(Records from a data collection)
********

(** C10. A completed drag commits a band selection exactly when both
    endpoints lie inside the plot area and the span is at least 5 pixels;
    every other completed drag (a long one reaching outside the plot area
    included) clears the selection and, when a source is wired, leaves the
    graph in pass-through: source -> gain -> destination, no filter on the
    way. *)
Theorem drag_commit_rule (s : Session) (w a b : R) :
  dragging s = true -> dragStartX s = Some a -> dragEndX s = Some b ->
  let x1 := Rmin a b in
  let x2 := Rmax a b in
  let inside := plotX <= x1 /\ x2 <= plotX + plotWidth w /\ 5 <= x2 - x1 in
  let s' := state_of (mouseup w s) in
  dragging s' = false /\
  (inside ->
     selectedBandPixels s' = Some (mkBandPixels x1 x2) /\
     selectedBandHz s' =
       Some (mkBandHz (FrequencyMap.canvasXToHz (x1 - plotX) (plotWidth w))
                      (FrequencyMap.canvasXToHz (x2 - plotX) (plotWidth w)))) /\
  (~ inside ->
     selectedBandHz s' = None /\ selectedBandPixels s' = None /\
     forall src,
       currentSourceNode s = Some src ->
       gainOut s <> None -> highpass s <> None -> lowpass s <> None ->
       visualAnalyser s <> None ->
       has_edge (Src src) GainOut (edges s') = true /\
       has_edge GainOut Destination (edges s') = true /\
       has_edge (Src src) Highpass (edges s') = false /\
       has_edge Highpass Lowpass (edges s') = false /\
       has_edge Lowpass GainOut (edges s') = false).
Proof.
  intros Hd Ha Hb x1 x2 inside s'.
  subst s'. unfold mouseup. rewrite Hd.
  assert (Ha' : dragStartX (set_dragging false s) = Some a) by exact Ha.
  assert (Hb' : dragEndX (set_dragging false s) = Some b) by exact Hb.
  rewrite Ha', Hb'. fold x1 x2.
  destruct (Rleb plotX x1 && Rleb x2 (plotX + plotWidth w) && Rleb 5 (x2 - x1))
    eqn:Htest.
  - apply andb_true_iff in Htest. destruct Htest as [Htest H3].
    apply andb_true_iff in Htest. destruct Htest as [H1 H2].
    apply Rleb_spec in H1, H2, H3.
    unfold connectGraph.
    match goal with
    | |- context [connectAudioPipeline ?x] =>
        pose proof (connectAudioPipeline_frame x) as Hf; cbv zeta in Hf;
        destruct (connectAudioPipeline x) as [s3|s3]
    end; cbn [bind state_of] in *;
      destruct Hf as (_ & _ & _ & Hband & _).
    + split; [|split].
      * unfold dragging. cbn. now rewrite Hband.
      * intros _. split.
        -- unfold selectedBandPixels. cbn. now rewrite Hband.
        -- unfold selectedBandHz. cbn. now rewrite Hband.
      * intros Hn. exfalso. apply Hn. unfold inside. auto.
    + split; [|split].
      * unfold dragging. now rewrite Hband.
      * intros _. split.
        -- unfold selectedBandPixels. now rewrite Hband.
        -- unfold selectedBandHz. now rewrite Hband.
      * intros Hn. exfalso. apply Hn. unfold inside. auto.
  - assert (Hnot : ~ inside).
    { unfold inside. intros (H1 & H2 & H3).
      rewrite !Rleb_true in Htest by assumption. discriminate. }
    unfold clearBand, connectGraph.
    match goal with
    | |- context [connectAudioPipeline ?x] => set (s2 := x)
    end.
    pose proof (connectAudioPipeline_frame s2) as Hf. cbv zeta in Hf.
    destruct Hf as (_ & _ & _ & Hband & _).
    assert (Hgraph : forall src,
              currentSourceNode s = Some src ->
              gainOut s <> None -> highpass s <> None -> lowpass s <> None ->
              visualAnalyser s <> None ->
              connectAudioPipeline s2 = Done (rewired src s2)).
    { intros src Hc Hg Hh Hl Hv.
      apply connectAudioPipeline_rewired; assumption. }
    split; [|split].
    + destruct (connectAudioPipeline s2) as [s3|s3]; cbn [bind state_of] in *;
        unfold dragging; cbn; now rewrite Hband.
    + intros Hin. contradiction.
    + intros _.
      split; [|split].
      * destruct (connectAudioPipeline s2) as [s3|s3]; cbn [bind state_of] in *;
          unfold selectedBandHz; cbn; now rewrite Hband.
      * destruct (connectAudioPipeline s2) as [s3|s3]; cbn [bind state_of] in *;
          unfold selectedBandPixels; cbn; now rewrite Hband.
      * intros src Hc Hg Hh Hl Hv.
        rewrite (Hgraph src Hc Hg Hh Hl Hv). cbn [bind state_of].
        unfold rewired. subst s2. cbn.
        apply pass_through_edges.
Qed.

********

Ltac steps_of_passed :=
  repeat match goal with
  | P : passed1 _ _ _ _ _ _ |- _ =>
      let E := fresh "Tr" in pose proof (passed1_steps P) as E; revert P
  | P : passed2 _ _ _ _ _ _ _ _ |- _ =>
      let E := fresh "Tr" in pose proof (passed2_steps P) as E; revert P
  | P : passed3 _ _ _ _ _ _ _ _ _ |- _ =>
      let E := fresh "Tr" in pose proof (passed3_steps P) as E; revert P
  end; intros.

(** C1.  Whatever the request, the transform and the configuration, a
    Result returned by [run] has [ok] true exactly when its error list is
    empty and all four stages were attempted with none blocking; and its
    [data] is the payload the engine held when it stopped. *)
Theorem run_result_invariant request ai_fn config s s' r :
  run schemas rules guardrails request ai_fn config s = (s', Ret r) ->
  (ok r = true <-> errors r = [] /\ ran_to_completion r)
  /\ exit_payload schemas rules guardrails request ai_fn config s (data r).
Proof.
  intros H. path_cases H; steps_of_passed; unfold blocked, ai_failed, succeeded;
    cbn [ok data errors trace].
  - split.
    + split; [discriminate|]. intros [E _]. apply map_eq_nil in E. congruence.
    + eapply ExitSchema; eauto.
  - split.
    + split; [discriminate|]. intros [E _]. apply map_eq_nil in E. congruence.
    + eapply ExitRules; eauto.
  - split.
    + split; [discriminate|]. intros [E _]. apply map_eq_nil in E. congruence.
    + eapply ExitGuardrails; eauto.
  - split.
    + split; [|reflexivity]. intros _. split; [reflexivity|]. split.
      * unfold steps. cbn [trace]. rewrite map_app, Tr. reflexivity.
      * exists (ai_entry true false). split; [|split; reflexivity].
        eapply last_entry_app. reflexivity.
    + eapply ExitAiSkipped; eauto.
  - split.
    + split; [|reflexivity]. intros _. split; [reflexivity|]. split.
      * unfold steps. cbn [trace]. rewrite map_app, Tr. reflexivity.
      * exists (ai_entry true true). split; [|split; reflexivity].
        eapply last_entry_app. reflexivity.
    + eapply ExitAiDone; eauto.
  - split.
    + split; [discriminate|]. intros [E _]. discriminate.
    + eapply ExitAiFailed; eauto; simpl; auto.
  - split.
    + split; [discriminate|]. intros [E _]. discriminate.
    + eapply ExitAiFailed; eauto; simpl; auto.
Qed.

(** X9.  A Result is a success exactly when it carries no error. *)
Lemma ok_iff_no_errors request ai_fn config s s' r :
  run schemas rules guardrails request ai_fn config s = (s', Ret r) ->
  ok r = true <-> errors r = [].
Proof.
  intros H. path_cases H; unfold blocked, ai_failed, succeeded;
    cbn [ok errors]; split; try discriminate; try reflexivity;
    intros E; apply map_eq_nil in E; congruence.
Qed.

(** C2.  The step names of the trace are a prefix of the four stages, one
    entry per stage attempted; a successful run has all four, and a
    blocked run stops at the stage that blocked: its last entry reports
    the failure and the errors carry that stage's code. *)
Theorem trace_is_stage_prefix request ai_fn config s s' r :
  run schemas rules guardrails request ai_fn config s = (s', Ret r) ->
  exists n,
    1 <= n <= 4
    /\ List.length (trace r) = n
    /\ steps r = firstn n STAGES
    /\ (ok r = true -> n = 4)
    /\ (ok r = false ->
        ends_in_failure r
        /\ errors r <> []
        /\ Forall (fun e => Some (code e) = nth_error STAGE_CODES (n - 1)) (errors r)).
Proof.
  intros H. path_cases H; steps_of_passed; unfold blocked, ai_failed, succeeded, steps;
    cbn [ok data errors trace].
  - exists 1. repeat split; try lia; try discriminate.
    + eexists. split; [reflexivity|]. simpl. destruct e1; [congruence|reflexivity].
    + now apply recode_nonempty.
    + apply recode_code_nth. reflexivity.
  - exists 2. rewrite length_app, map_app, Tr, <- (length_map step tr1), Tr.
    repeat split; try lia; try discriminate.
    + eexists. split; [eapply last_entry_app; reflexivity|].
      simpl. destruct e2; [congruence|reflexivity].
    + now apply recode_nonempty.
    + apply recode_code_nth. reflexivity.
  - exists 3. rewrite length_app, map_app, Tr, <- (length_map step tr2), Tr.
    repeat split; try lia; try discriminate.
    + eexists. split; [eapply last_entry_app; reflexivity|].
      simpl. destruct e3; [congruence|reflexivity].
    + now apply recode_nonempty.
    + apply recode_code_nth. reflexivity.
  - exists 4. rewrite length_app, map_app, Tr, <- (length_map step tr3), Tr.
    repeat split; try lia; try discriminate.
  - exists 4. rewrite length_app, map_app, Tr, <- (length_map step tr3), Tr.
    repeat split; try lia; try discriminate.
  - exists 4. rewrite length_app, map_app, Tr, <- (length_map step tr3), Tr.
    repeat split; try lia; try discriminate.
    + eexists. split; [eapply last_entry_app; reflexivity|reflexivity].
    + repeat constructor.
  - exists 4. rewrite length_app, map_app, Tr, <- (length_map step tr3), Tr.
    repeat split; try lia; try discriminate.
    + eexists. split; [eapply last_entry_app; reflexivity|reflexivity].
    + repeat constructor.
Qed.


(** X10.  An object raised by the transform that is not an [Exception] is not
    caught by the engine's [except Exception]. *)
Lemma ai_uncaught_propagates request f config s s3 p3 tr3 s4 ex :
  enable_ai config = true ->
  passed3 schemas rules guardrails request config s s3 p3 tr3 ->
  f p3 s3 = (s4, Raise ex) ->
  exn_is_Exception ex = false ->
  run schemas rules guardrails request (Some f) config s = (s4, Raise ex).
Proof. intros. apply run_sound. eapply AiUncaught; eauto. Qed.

********

If a line in the data contains the string "Hband", copy it.

      destruct Hf as (_ & _ & _ & Hband & _).
      * unfold dragging. cbn. now rewrite Hband.
        -- unfold selectedBandPixels. cbn. now rewrite Hband.
        -- unfold selectedBandHz. cbn. now rewrite Hband.
      * unfold dragging. now rewrite Hband.
        -- unfold selectedBandPixels. now rewrite Hband.
        -- unfold selectedBandHz. now rewrite Hband.
    destruct Hf as (_ & _ & _ & Hband & _).
        unfold dragging; cbn; now rewrite Hband.
          unfold selectedBandHz; cbn; now rewrite Hband.
          unfold selectedBandPixels; cbn; now rewrite Hband.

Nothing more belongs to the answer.